People Are Sharing The Things That Movies Get Totally Wrong About Their Jobs, And The Inaccuracy Is Wild
It's pretty damn rare for a movie to accurately represent the daily struggles of mankind. So when I stumbled across a Reddit thread by u/Kattsu-Don, asking people to share the things that movies get wrong about their jobs, I was not surprised by the surplus of users venting their annoyance in the comments. Here are some of the top-rated responses:
1."Anything that has someone crawling through an air duct. You'll be covered in sticky sealant and punctured to death with screws within 20 minutes of attempting to go through one."
2."Pizza delivery driver. A lot less invitations for sex by sexy ladies or dudes. Though I did delivery to a porn company office one time. They didn't even tip."
3."EMTs never run into the emergency room. When we do visit the ER, we usually slowly walk in with a 450-pound dialysis patient, or an intoxicated college student on the stretcher."

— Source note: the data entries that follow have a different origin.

Lemma set_Status_valid (j : PrintJob.t) (s : string) :
  PrintJob.Validate j = nil_err -> PrintJob.ValidateTransition j s = nil_err ->
  PrintJob.Validate (PrintJob.set_Status j s) = nil_err.
Proof.
  intros Hj Ht. apply PrintJob_Validate_nil in Hj as (H1 & H2 & H3 & H4 & H5 & _).
  apply PrintJob_Validate_nil; simpl. repeat split; try done.
  apply validStatuses_spec. apply ValidateTransition_nil in Ht.
  unfold allowed_transition in Ht. intuition.
Qed.

Section invariants.
Context {json : JSON}.

Lemma effect_valid_records (v : View) (log : Log) :
  valid_records v -> valid_records (fst (effect v log)).
Proof.
  intros Hv. pose proof Hv as (Hp & Hf & Hj). unfold effect.
  destruct (unmarshalCommand _) as [cmd|]; [|done].
  repeat case_decide; try done.
  - unfold effectPrinterCommand.
    assert (forall p, Printer.Validate p = None ->
      valid_records {| vPrinters := <[Printer.ID p := p]> (vPrinters v);
                       vFilaments := vFilaments v; vPrintJobs := vPrintJobs v |}) as Hput.
    { intros p Hok. split; [|done]. simpl. intros id q.
      rewrite lookup_insert. case_decide; [intros [= <-]; done|apply Hp]. }
    repeat case_decide; try done.
    + destruct (unmarshalPrinter _) as [p|]; [|done].
      destruct (Printer.Validate p) eqn:Hok; [done|]. by apply Hput.
    + destruct (unmarshalPrinter _) as [p|]; [|done].
      destruct (Printer.Validate p) eqn:Hok; [done|].
      destruct (vPrinters v !! _); [|done]. by apply Hput.
    + destruct (unmarshalString _) as [id|]; [|done].
      destruct (vPrinters v !! _); [|done]. split; [|done]. simpl.
      intros id' q Hq. apply lookup_delete_Some in Hq as [_ Hq]. by apply Hp.
  - unfold effectFilamentCommand.
    assert (forall x, Filament.Validate x = None ->
      valid_records {| vPrinters := vPrinters v;
                       vFilaments := <[Filament.ID x := x]> (vFilaments v);
                       vPrintJobs := vPrintJobs v |}) as Hput.
    { intros x Hok. split; [done|]. split; [|done]. simpl. intros id q.
      rewrite lookup_insert. case_decide; [intros [= <-]; done|apply Hf]. }
    repeat case_decide; try done.
    + destruct (unmarshalFilament _) as [p|]; [|done].
      destruct (Filament.Validate p) eqn:Hok; [done|]. by apply Hput.
    + destruct (unmarshalFilament _) as [p|]; [|done].
      destruct (Filament.Validate p) eqn:Hok; [done|].
      destruct (vFilaments v !! _); [|done]. by apply Hput.
    + destruct (unmarshalString _) as [id|]; [|done].
      destruct (vFilaments v !! _); [|done]. split; [done|]. split; [|done]. simpl.
      intros id' q Hq. apply lookup_delete_Some in Hq as [_ Hq]. by apply Hf.
  - unfold effectPrintJobCommand.
    repeat case_decide; try done.
    + destruct (unmarshalPrintJob _) as [j|]; [|done]. cbv zeta.
      destruct (PrintJob.Validate _) eqn:Hok; [done|].
      destruct (vPrinters v !! _); [|done].
      destruct (vFilaments v !! _); [|done].
      destruct (_ >? _); [done|].
      split; [done|]. split; [done|]. simpl. intros id q.
      rewrite lookup_insert. case_decide; [intros [= <-]; done|apply Hj].
    + destruct (unmarshalStatusChange _) as [sc|]; [|done]. cbv zeta.
      destruct (vPrintJobs v !! _) as [j|] eqn:Hjob; [|done].
      destruct (Hj _ _ Hjob) as [Hjv Hjid].
      destruct (PrintJob.ValidateTransition _ _) eqn:Ht; [done|].
      assert (forall id q,
        <[PrintJobStatusChange.ID sc :=
            PrintJob.set_Status j (PrintJobStatusChange.Status sc)]> (vPrintJobs v)
          !! id = Some q ->
        PrintJob.Validate q = nil_err /\ PrintJob.ID q = id) as Hjobs.
      { intros id q. rewrite lookup_insert. case_decide; [|apply Hj].
        intros [= <-]. split; [by apply set_Status_valid|]. simpl. congruence. }
      case_decide; [|done].
      destruct (vFilaments v !! _) as [x|] eqn:Hfil; [|done].
      destruct (Hf _ _ Hfil) as [Hxv Hxid].
      split; [done|]. split; [|done]. simpl. intros id q.
      rewrite lookup_insert. case_decide; [|apply Hf].
      intros [= <-]. split; [by apply deduct_valid|].
      rewrite deduct_fields. simpl. congruence.
    + destruct (unmarshalString _) as [id|]; [|done].
      destruct (vPrintJobs v !! _); [|done]. split; [done|]. split; [done|]. simpl.
      intros id' q Hq. apply lookup_delete_Some in Hq as [_ Hq]. by apply Hj.
Qed.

4."Whenever I see someone welding in a movie, I always notice how they aren’t wearing anything to cover the skin on their arms or body. That’s how you get serious arc burn, which is like a super bad sunburn. Hurts like hell."
5."Bar musician. We're not all depressed and hoping some big talent scout from a label shows up. Some of us just enjoy playing in bars."
6."Any movie or show that portrays the field of a medical examiner or forensics professional working in a luxurious, high-tech office surrounded by beautiful people. We actually work in a super shitty building that always smells like shit, in a shitty part of town."
7."In sci-fi movies when researchers rig up a massive, complex experiment and it works the first time."
8."Mathematicians actually often suck at arithmetic/working with numbers."
9."Being a lawyer is three months of paperwork and research and one day of trial — and we don’t yell at or intimidate witnesses. If I did what you see in movies I’d be disbarred pretty quickly."
HBO
10."Computer programmer here: You can't hack with HTML."
11."Fun fact, archivists do not wear white gloves all the time like the movies show — especially not when handling paper documents, since they can do more harm than good. I'm looking at you, National Treasure."
12."Bartenders don't spend their entire shift wiping the bar or polishing glasses."
13."When someone needs CPR, we are usually going at it for a while — inserting central IV lines, running multiple tests at the bedside, switching off and on who is doing compressions, etc. We also never shock when someone is flatlining — only for two types of rhythms. We don't give up after 30 seconds."